What the exercise asks: Among the entries below, only the lines starting at the one with "al_points : forall" and ending at the one with "assert (Hkeep : forall", both included, are to be printed exactly.

Source records:
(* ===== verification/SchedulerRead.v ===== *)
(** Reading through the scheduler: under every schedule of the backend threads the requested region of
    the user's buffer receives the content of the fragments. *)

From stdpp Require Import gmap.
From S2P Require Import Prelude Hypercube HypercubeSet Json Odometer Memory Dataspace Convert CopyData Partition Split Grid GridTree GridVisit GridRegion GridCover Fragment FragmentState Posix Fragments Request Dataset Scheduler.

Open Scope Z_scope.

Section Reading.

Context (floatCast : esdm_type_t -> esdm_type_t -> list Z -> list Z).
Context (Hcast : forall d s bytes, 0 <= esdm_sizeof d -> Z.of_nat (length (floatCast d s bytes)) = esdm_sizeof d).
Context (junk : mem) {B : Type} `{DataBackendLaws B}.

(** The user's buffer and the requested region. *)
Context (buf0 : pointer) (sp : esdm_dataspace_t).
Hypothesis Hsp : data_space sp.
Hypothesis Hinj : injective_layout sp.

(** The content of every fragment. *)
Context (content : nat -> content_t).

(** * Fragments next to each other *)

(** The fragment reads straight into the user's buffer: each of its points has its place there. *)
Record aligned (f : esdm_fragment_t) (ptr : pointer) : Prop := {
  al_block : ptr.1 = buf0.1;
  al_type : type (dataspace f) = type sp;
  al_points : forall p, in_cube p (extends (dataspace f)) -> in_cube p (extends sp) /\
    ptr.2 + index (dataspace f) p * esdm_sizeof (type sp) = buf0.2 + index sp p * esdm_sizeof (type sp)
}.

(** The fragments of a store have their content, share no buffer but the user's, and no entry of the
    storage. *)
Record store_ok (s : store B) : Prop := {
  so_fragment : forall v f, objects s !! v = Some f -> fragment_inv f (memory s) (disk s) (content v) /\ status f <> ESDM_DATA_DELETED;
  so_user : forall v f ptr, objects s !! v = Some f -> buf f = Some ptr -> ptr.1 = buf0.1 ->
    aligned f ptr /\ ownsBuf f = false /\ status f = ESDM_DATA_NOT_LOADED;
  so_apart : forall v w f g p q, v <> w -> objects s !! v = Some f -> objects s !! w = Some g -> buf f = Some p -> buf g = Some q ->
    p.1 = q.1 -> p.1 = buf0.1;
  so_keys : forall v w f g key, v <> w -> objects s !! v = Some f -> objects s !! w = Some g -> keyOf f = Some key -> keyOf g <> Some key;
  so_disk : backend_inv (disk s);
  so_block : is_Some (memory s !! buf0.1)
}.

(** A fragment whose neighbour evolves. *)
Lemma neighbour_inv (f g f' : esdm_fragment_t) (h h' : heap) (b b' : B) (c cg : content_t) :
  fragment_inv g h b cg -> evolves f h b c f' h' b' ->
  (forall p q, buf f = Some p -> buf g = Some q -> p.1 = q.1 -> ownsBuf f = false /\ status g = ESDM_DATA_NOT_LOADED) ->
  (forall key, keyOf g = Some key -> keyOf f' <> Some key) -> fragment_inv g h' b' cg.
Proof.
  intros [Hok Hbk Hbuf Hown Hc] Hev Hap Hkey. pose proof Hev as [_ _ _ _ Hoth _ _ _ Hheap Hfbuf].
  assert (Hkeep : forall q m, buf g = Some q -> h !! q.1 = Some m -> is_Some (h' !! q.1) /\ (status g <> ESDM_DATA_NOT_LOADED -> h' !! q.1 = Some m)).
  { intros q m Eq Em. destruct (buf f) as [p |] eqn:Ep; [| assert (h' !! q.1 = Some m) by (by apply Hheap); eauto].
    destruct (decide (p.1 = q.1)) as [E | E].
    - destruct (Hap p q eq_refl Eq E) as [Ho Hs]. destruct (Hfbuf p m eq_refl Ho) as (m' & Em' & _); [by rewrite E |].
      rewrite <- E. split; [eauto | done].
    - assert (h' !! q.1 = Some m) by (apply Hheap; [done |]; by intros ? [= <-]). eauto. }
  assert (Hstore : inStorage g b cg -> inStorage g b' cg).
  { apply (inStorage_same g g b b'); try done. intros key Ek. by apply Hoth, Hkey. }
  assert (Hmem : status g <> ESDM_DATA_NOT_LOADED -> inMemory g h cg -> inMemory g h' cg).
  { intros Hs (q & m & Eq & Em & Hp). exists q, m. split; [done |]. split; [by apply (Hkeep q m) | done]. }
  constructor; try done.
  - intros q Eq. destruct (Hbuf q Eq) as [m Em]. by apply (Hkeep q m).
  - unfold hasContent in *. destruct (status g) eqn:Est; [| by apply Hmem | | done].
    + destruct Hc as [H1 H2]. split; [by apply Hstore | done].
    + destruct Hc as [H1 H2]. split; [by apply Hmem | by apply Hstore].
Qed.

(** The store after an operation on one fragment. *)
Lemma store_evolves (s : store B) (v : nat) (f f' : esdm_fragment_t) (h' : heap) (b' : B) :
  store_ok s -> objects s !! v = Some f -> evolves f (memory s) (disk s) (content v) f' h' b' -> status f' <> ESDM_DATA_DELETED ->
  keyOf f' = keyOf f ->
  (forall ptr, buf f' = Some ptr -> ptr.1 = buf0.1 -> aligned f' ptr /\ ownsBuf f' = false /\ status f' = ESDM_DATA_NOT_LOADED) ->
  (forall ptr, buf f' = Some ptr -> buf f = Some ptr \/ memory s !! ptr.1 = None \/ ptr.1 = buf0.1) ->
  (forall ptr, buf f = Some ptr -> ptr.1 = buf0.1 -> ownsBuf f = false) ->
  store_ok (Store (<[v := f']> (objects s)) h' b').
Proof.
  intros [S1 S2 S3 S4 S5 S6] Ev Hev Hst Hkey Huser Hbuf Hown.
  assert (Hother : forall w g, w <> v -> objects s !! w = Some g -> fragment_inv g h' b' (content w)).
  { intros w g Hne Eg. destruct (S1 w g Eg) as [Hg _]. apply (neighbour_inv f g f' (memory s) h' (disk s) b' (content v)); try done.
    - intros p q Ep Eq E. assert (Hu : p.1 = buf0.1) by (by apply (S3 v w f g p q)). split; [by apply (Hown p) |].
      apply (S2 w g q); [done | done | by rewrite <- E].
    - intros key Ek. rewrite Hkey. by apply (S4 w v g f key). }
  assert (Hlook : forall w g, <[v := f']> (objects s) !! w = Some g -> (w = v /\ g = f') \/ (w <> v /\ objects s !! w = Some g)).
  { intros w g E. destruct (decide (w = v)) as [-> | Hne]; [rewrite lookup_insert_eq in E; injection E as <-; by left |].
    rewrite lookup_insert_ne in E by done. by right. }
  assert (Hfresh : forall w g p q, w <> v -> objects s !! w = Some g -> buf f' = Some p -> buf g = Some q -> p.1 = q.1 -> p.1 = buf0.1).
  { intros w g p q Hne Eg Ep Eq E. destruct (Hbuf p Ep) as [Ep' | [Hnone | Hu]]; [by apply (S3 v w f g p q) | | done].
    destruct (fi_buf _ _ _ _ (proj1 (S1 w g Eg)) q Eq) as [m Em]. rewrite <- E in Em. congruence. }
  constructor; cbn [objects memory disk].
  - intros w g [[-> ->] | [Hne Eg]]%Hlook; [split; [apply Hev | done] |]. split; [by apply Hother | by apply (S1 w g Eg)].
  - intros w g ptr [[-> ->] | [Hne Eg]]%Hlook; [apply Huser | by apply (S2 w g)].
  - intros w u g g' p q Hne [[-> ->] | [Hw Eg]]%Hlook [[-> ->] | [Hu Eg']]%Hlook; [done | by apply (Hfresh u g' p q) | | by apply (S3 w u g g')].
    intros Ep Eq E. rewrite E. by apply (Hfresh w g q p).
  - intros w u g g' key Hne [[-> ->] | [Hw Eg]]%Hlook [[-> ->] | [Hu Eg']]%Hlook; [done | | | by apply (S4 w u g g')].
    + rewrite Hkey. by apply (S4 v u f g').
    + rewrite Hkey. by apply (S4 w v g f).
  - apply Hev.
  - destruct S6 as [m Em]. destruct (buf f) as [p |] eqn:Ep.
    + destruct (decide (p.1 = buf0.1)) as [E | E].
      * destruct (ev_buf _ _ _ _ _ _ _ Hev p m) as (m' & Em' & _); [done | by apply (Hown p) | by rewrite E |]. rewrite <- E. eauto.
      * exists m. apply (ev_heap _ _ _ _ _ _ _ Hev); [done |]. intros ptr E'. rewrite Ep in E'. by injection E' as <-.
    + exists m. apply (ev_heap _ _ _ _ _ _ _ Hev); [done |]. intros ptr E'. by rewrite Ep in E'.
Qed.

...

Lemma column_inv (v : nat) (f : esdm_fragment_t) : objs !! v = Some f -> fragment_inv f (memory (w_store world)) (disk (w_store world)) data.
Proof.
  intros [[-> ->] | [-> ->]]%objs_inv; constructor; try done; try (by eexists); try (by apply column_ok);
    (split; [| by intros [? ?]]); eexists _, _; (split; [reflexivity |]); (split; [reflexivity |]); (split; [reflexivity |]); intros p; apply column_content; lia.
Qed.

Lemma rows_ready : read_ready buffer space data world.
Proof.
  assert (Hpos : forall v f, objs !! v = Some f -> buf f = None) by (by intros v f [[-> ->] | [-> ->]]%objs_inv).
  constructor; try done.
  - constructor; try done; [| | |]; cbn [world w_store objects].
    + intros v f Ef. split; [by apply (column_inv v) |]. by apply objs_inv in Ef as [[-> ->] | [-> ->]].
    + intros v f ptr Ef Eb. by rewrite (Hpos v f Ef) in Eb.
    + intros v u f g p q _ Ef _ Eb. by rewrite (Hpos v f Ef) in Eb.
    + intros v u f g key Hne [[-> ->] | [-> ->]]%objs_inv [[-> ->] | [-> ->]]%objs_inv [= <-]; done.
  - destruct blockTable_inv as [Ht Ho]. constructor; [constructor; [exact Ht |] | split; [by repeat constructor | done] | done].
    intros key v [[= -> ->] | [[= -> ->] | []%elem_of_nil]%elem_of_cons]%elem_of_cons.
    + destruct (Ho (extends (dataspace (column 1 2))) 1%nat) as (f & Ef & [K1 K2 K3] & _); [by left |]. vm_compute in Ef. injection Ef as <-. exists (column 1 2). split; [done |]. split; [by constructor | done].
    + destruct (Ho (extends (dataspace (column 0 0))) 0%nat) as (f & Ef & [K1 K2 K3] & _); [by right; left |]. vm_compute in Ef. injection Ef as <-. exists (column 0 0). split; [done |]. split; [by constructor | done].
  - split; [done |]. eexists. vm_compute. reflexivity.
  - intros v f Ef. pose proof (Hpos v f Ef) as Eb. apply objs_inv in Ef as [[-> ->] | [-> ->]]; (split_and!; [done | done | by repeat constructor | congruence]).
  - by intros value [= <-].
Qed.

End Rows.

---

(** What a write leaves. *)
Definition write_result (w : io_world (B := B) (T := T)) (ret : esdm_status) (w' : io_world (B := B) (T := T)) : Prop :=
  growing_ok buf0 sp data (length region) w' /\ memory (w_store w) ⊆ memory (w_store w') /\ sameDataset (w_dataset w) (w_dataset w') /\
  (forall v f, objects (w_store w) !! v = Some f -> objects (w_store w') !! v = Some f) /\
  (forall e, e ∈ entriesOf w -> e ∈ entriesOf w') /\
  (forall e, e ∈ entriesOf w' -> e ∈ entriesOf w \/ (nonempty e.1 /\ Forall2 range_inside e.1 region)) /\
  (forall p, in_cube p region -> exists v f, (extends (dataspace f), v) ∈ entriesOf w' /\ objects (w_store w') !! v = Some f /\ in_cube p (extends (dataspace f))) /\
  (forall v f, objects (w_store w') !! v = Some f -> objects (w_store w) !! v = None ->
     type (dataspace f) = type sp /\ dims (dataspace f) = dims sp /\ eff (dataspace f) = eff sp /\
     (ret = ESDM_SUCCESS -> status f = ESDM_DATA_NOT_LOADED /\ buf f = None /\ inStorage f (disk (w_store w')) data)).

Response to the task:
  al_points : forall p, in_cube p (extends (dataspace f)) -> in_cube p (extends sp) /\
    ptr.2 + index (dataspace f) p * esdm_sizeof (type sp) = buf0.2 + index sp p * esdm_sizeof (type sp)
}.

(** The fragments of a store have their content, share no buffer but the user's, and no entry of the
    storage. *)
Record store_ok (s : store B) : Prop := {
  so_fragment : forall v f, objects s !! v = Some f -> fragment_inv f (memory s) (disk s) (content v) /\ status f <> ESDM_DATA_DELETED;
  so_user : forall v f ptr, objects s !! v = Some f -> buf f = Some ptr -> ptr.1 = buf0.1 ->
    aligned f ptr /\ ownsBuf f = false /\ status f = ESDM_DATA_NOT_LOADED;
  so_apart : forall v w f g p q, v <> w -> objects s !! v = Some f -> objects s !! w = Some g -> buf f = Some p -> buf g = Some q ->
    p.1 = q.1 -> p.1 = buf0.1;
  so_keys : forall v w f g key, v <> w -> objects s !! v = Some f -> objects s !! w = Some g -> keyOf f = Some key -> keyOf g <> Some key;
  so_disk : backend_inv (disk s);
  so_block : is_Some (memory s !! buf0.1)
}.

(** A fragment whose neighbour evolves. *)
Lemma neighbour_inv (f g f' : esdm_fragment_t) (h h' : heap) (b b' : B) (c cg : content_t) :
  fragment_inv g h b cg -> evolves f h b c f' h' b' ->
  (forall p q, buf f = Some p -> buf g = Some q -> p.1 = q.1 -> ownsBuf f = false /\ status g = ESDM_DATA_NOT_LOADED) ->
  (forall key, keyOf g = Some key -> keyOf f' <> Some key) -> fragment_inv g h' b' cg.
Proof.
  intros [Hok Hbk Hbuf Hown Hc] Hev Hap Hkey. pose proof Hev as [_ _ _ _ Hoth _ _ _ Hheap Hfbuf].
  assert (Hkeep : forall q m, buf g = Some q -> h !! q.1 = Some m -> is_Some (h' !! q.1) /\ (status g <> ESDM_DATA_NOT_LOADED -> h' !! q.1 = Some m)).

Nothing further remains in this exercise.